By Vinnie Manginelli, PGA
Longevity at a single facility is rare in golf. But, for Melissa Williams, the PGA of America Head Golf Professional at Tara Golf & Country Club, 2025 will be a quarter-century celebration of teaching, service and growing the game of golf in Bradenton, Florida.
Growing up in Maine, Williams was first exposed to the game of golf as a baby while accompanying her parents to the range as they pursued this relatively new activity in the Williams household. She learned to swing a club as she learned to walk and played the game on a nine-hole course that is now a top facility in the State of Maine – Boothbay Harbor Country Club.
Known as a stellar junior golfer and accomplished high school competitor, Williams was inducted into the Midcoast Maine Sports Hall of Fame last year. Among a long list of achievements, she won the 1986 Maine State School Girls Golf Championship, the 1988 and 1989 Women’s Maine State Golf Association Junior Girls Championship and the Boothbay Country Club Women’s Club Championship from 1984 to 1997.

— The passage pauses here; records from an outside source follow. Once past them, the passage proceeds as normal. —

(** The empty mapping [{}] read at each of these types. *)
Definition empty_Endpoint : Endpoint :=
  {| host := None; port := None; passcode := None;
     osc_listen_port := None; protocol := None |}.
Definition empty_Network : Network :=
  {| net_hub := None; net_qlab := None; net_companion := None;
     net_touchdesigner := None; net_lighting_console := None |}.
Definition empty_Audio : Audio :=
  {| audio_microphones := None; audio_recording := None |}.
Definition empty_AudioRecording : AudioRecording :=
  {| arec_enabled := None; arec_format := None; arec_sample_rate := None |}.
Definition empty_Video : Video :=
  {| video_cameras := None; video_recording := None |}.
Definition empty_VideoRecording : VideoRecording :=
  {| vrec_enabled := None; vrec_format := None; vrec_bitrate := None |}.
Definition empty_Lighting : Lighting :=
  {| lighting_controller := None; lighting_universe := None;
     lighting_presets := None |}.
Definition empty_Performers : Performers := {| performers_count := None |}.
Definition empty_Metadata : Metadata := {| metadata_version := None |}.

End Model.
Import Model.

(** ** [generators/companion_generator.py] *)

Module CompanionGenerator.

Record Palette : Type := { bg : Z; text : Z }.

(** Button colour palette, [R + (G * 256) + (B * 65536)]. *)
Definition COLORS_blank : Palette := {| bg := 0; text := 5592405 |}.

Definition COLORS : dict Palette :=
  [ ("lighting", {| bg := 204 + (153 * 256) + (0 * 65536); text := 0 |});
    ("audio",    {| bg := 0 + (153 * 256) + (204 * 65536); text := 0 |});
    ("video",    {| bg := 51 + (102 * 256) + (204 * 65536); text := 16777215 |});
    ("system",   {| bg := 153 + (51 * 256) + (153 * 65536); text := 16777215 |});
    ("go",       {| bg := 0 + (204 * 256) + (0 * 65536); text := 0 |});
    ("stop",     {| bg := 204 + (0 * 256) + (0 * 65536); text := 16777215 |});
    ("header",   {| bg := 40 + (40 * 256) + (40 * 65536); text := 16777215 |});
    ("blank",    COLORS_blank) ]%Z.

(** The JSON objects of the page export. *)
Record Options : Type := { path : string; value : option pyval }.

Record Action : Type := { actionId : string; options : Options }.

Record Style : Type := {
  style_text : string;
  size : string;
  color : Z;
  bgcolor : Z;
  alignment : string;
  show_topbar : bool;
  textExpression : bool
}.

Record Step : Type := { down : list Action; up : list Action }.

Record Button : Type := {
  button_type : string;
  enabled : bool;
  style : Style;
  steps : dict Step;
  feedbacks : list Action
}.

Record GridSize : Type := { columns : nat; rows : nat }.

Record Page : Type := { name : string; gridSize : GridSize; buttons : dict Button }.

Record ConnectionConfig : Type := {
  config_host : pyval;
  config_port : pyval;
  send_enabled : bool
}.

Record Connection : Type := {
  connection_id : string;
  module : string;
  label : string;
  config : ConnectionConfig
}.

Record Config : Type := {
  version : string;
  export_type : string;
  config_event_type : pyval;
  config_event_name : pyval;
  pages : dict Page;
  connections : list Connection
}.

(** The generator object: the document and the grid of a Stream Deck XL. *)
Record t : Type := { event : Event; grid_cols : nat; grid_rows : nat }.

Definition __init__ (event_data : Event) : t :=
  {| event := event_data; grid_cols := 8; grid_rows := 4 |}.

(** The key [f"{row},{col}"] of a button. *)
Definition coord (row col : nat) : string :=
  str_of_nat row ++ "," ++ str_of_nat col.

(** [_make_button(text, style, size, actions)]. *)
Definition _make_button (text style size : string)
    (actions : option (list Action)) : Button :=
  let palette := get_or COLORS_blank (dict_get COLORS style) in
  {| button_type := "button";
     enabled := true;
     style := {| style_text := text;
                 size := size ++ "px";
                 color := palette.(CompanionGenerator.text);
                 bgcolor := palette.(bg);
                 alignment := "center";
                 show_topbar := negb (style =? "header");
                 textExpression := false |};
     steps := match actions with
              | Some (a :: l) => dict_set [] "step0" {| down := a :: l; up := [] |}
              | _ => []
              end;
     feedbacks := [] |}.

Definition _make_go_button : Button :=
  _make_button ("GO" ++ nl ++ "(QLab)") "go" "14" None.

Williams played five years of high school golf (8th-12th grades) and headed south to attend the Golf Academy of America in Orlando, Florida, earning a Specialized Associates Degree in Golf Complex Operations and Management. She completed the PGA of America’s Professional Golf Management Program and gained Class A Membership in 2006.

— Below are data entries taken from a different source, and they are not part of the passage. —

(** * date-mirror: the filename/frontmatter date synchroniser of [src/main.ts]

    A shallow embedding of the core of the Obsidian plugin: the
    format-to-pattern compiler, the date extractor, the date formatter,
    the filename rewriter and the two event handlers, together with the
    fragment of the JavaScript string and regular-expression primitives
    they call. *)

From Stdlib Require Import ZArith Ascii String List Lia Bool.
From stdpp Require Import base option list strings gmap sorting.

Local Open Scope char_scope.
Local Open Scope Z_scope.
Local Open Scope nat_scope.

(** ** JavaScript strings

    A JavaScript string is a sequence of code units; the embedding takes
    it as a list of characters.  Every character that the plugin treats
    specially (digits, the token letters, the characters of the pattern
    syntax, the dollar sign) is an ASCII character.  [str] reads a
    literal. *)

Abbreviation jsstring := (list ascii).

Definition str (s : string) : jsstring := String.list_ascii_of_string s.

Fixpoint starts_with (pat s : jsstring) : bool :=
  match pat, s with
  | [], _ => true
  | _ :: _, [] => false
  | p :: pat', c :: s' => Ascii.eqb p c && starts_with pat' s'
  end.

Definition is_digit (c : ascii) : bool :=
  match Ascii.is_nat c with Some _ => true | None => false end.

(** ** [String.prototype.replace] with a global literal pattern

    [s.replace(/YYYY/g, rep)] scans [s] from the left and replaces the
    non-overlapping occurrences of the literal text.  [skip] counts the
    characters of an occurrence that the scan still has to step over. *)

Fixpoint replace_all_from (pat rep : jsstring) (skip : nat) (s : jsstring)
  : jsstring :=
  match s with
  | [] => []
  | c :: s' =>
      match skip with
      | S k => replace_all_from pat rep k s'
      | O =>
          if starts_with pat s
          then rep ++ replace_all_from pat rep (length pat - 1) s'
          else c :: replace_all_from pat rep 0 s'
      end
  end.

Definition replace_all (pat rep s : jsstring) : jsstring :=
  replace_all_from pat rep 0 s.

(** ** createDatePatternFromFormat (main.ts, lines 96-110) *)

(** The class [[.*+?^${}()|[\]\\]] of line 98. *)
Definition is_regex_special (c : ascii) : bool :=
  existsb (Ascii.eqb c) (str ".*+?^${}()|[]\").

(** [format.replace(/[.*+?^${}()|[\]\\]/g, '\\$&')]: every character of
    the class is prefixed with a backslash. *)
Definition escape_char (c : ascii) : jsstring :=
  if is_regex_special c then ["\"; c] else [c].
(** * database-webos: the SQL builders, the schema methods and the version
      methods of the [Database] class

    Two builds of the class are embedded side by side:
    - [Standalone]: javascripts/database-standalone.js (version 2.0.0, plain
      prototype class);
    - [Enyo]: the Enyo component [onecrayon.Database] (version 2.1.0).
    Both share the statement builders word for word.  They differ in the
    helpers they call: the array test ([_isArray] against [enyo.isArray]),
    the binding helper ([_bind] against [enyo.bind]), the variable read by the
    debug test in [queries], and what [_db_lost] does.

    Conventions of the embedding:
    - a JavaScript string is a [string]; each character stands for one code
      unit below 256;
    - an object used as a mapping (a row, a predicate) is the list of its
      (key, value) pairs in the order [for (key in obj)] visits them;
    - a call either returns or throws: [completion];
    - the host (the HTML 5 database object behind [this._db]) is an explicit
      state with a queue of submitted transactions; every call that reaches
      it and every callback it fires is recorded in a trace;
    - the rows a statement returns and the last insert id are left out of
      the host; [_convertResultSet] is embedded on its own;
    - a request for a URL is embedded from the point where it is complete:
      its status, and the document when the text parses;
    - a name that is declared nowhere in the file ([it], [debug]) is taken to
      be unbound in the global scope as well: reading it throws. *)

From Stdlib Require Import String Ascii List Bool Arith ZArith Lia.
Import ListNotations.
Open Scope string_scope.

Set Implicit Arguments.

(** ** Strings *)

Module Str.

(** Number of occurrences of the character [c] in [s]. *)
Fixpoint count (c : ascii) (s : string) : nat :=
  match s with
  | EmptyString => 0
  | String a s' => (if Ascii.eqb a c then 1 else 0) + count c s'
  end.

(** Last character of a string, if any. *)
Fixpoint last (s : string) : option ascii :=
  match s with
  | EmptyString => None
  | String a EmptyString => Some a
  | String _ s' => last s'
  end.

(** [String.prototype.substr(start, length)] for a start that is not
    negative; a negative length gives the empty string, as the truncated
    subtraction of [nat] does. *)
Definition substr (start len : nat) (s : string) : string :=
  substring start len s.

(** [Array.prototype.join(sep)] on an array of strings. *)
Definition join (sep : string) (l : list string) : string :=
  String.concat sep l.

(** The characters matched by [\s] among the code units below 256. *)
Definition is_space (a : ascii) : bool :=
  let n := nat_of_ascii a in
  (((9 <=? n) && (n <=? 13)) || (n =? 32) || (n =? 160))%nat.

Fixpoint trim_left (s : string) : string :=
  match s with
  | EmptyString => EmptyString
  | String a s' => if is_space a then trim_left s' else s
  end.

(** Removes a trailing run of [\s]: a character is kept when it is not a
    space or when something is kept after it. *)
Fixpoint trim_right (s : string) : string :=
  match s with
  | EmptyString => EmptyString
  | String a s' =>
      match trim_right s' with
      | EmptyString => if is_space a then EmptyString else String a EmptyString
      | r => String a r
      end
  end.

(** [s.replace(/(^\s*|\s*$)/g, '')] and [s.replace(/^\s+|\s+$/g, '')]:
    both remove the leading and the trailing run of white space. *)
Definition trim (s : string) : string := trim_right (trim_left s).

(** [s.lastIndexOf(c)] for a one-character needle, as an integer; [-1]
    when [c] does not occur. *)
Fixpoint lastIndexOf_from (c : ascii) (s : string) (i : Z) (found : Z) : Z :=
  match s with
  | EmptyString => found
  | String a s' =>
      lastIndexOf_from c s' (i + 1) (if Ascii.eqb a c then i else found)
  end.

Definition lastIndexOf (c : ascii) (s : string) : Z :=
  lastIndexOf_from c s 0 (-1).

End Str.

(** ** Values *)

(** The two builds. *)
Inductive build : Type := Standalone | Enyo.

(** Scalars stored in rows and predicates. *)
Inductive scalar : Type :=
| SNull
| SNum (n : Z)
| SStr (s : string).

(** An object used as a mapping column -> value, in [for-in] order. *)
Definition mapping : Type := list (string * scalar).

(** [DatabaseQuery]: an object with the properties [sql] and [values]. *)
Record DatabaseQuery : Type := mkDatabaseQuery {
  sql : string;
  values : list scalar
}.

(** What a thrown value can be in the code embedded here. *)
Inductive exn : Type :=
| ReferenceError (name : string)   (* read of a name that is not declared *)
| TypeError (what : string)        (* call of, or property read on, undefined *)
| Error (message : string).        (* [throw new Error(message)] *)

(** Outcome of a call. *)
Inductive completion (A : Type) : Type :=
| Normal (a : A)
| Throw (e : exn).

Arguments Normal {A} a.
Arguments Throw {A} e.

Definition bind {A B : Type} (c : completion A) (k : A -> completion B)
  : completion B :=
  match c with
  | Normal a => k a
  | Throw e => Throw e
  end.

Notation "x <- c ;; k" := (bind c (fun x => k))
  (at level 61, c at next level, right associativity).

(** ** The array test *)

(** The arguments the array test is applied to. *)
Inductive tested : Type :=
| IsAnArray
| IsNotAnArray.

(** [_isArray] (standalone) and [enyo.isArray].  The standalone body is
    [Object.prototype.toString.apply(it) === '[object Array]']: it reads [it],
    which is neither its parameter [testIt] nor declared anywhere in the file,
    so evaluating it throws whatever the argument is. *)
Definition _isArray (b : build) (x : tested) : completion bool :=
  match b with
  | Standalone => Throw (ReferenceError "it")
  | Enyo => Normal (match x with IsAnArray => true | IsNotAnArray => false end)
  end.

(** ** SQL methods *)

(** One turn of the loop of [getInsert]. *)
Definition getInsert_step (st : string * string * list scalar)
  (entry : string * scalar) : string * string * list scalar :=
  let '(sql, valueString, colValues) := st in
  let '(key, value) := entry in
  (sql ++ key ++ ", ", valueString ++ "?" ++ ", ", (colValues ++ [value])%list).

Definition getInsert (tableName : string) (data : mapping) : DatabaseQuery :=
  let '(sql, valueString, colValues) :=
    fold_left getInsert_step data
      ("INSERT INTO " ++ tableName ++ " (", " VALUES (", []) in
  let sql := Str.substr 0 (String.length sql - 2) sql ++ ")" in
  let valueString :=
    Str.substr 0 (String.length valueString - 2) valueString ++ ")" in
  {| sql := sql ++ valueString; values := colValues |}.

(** One turn of the loops that push [key + ' = ?'] and the value. *)
Definition clause_step (st : list string * list scalar)
  (entry : string * scalar) : list string * list scalar :=
  let '(strings, sqlValues) := st in
  let '(key, value) := entry in
  ((strings ++ [(key ++ " = ?")%string])%list, (sqlValues ++ [value])%list).

(** The [columns] argument of [getSelect]. *)
Inductive columns_arg : Type :=
| ColumnsUndefined
| ColumnsNull
| ColumnsString (s : string)
| ColumnsArray (names : list string).

Definition columns_tested (c : columns_arg) : tested :=
  match c with
  | ColumnsArray _ => IsAnArray
  | _ => IsNotAnArray
  end.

Meanwhile, Williams had started working at Tara Golf & Country Club as a First Assistant in 2000 and was promoted to Head Professional in 2003. Throughout those early years, she learned the ropes under her mentor Anthony Greising, the former PGA of America General Manager at Tara.
Today, Tara Golf & Country Club has 766 family memberships and hosts around 44,000 rounds each year. Williams teaches private lessons and clinics, going beyond just the golf swing and helping the newest of golfers with the most basic things to know about club membership – from the bag drop to the range to the 19th hole. Students learn how to drive a golf cart, how to tip at the club and of course, how to improve their golf skills to maximize the enjoyment they attain from the game. She maintains a text chain with many of her students, who highlight achievements big and small that have of course been put in motion under Williams’ tutelage.
Melissa has garnered several North Florida PGA Section and Southwest Chapter awards, most recently earning the 2024 North Florida PGA Section Professional Development Award. She is also a 2023 Golf Range Association of America (GRAA) Top 100 Growth of the Game Teaching Professional, her first GRAA honor, but certainly not her last.
She is very proud of being a member of PGA Lead Cohort VIII and is working on her final project as we speak. The program teaches PGA of America Golf Professionals how to instill governance in their lives and careers. It promotes getting involved in your Chapter and PGA Section and educates professionals on how governance works and the benefits of getting involved. She looks forward to graduating in August.
In the meantime, Williams will be writing her own piece for us next month as part of our monthly Women Leading on the Range feature. I look forward to reading what she has to say and appreciate her many years of service to the game of golf.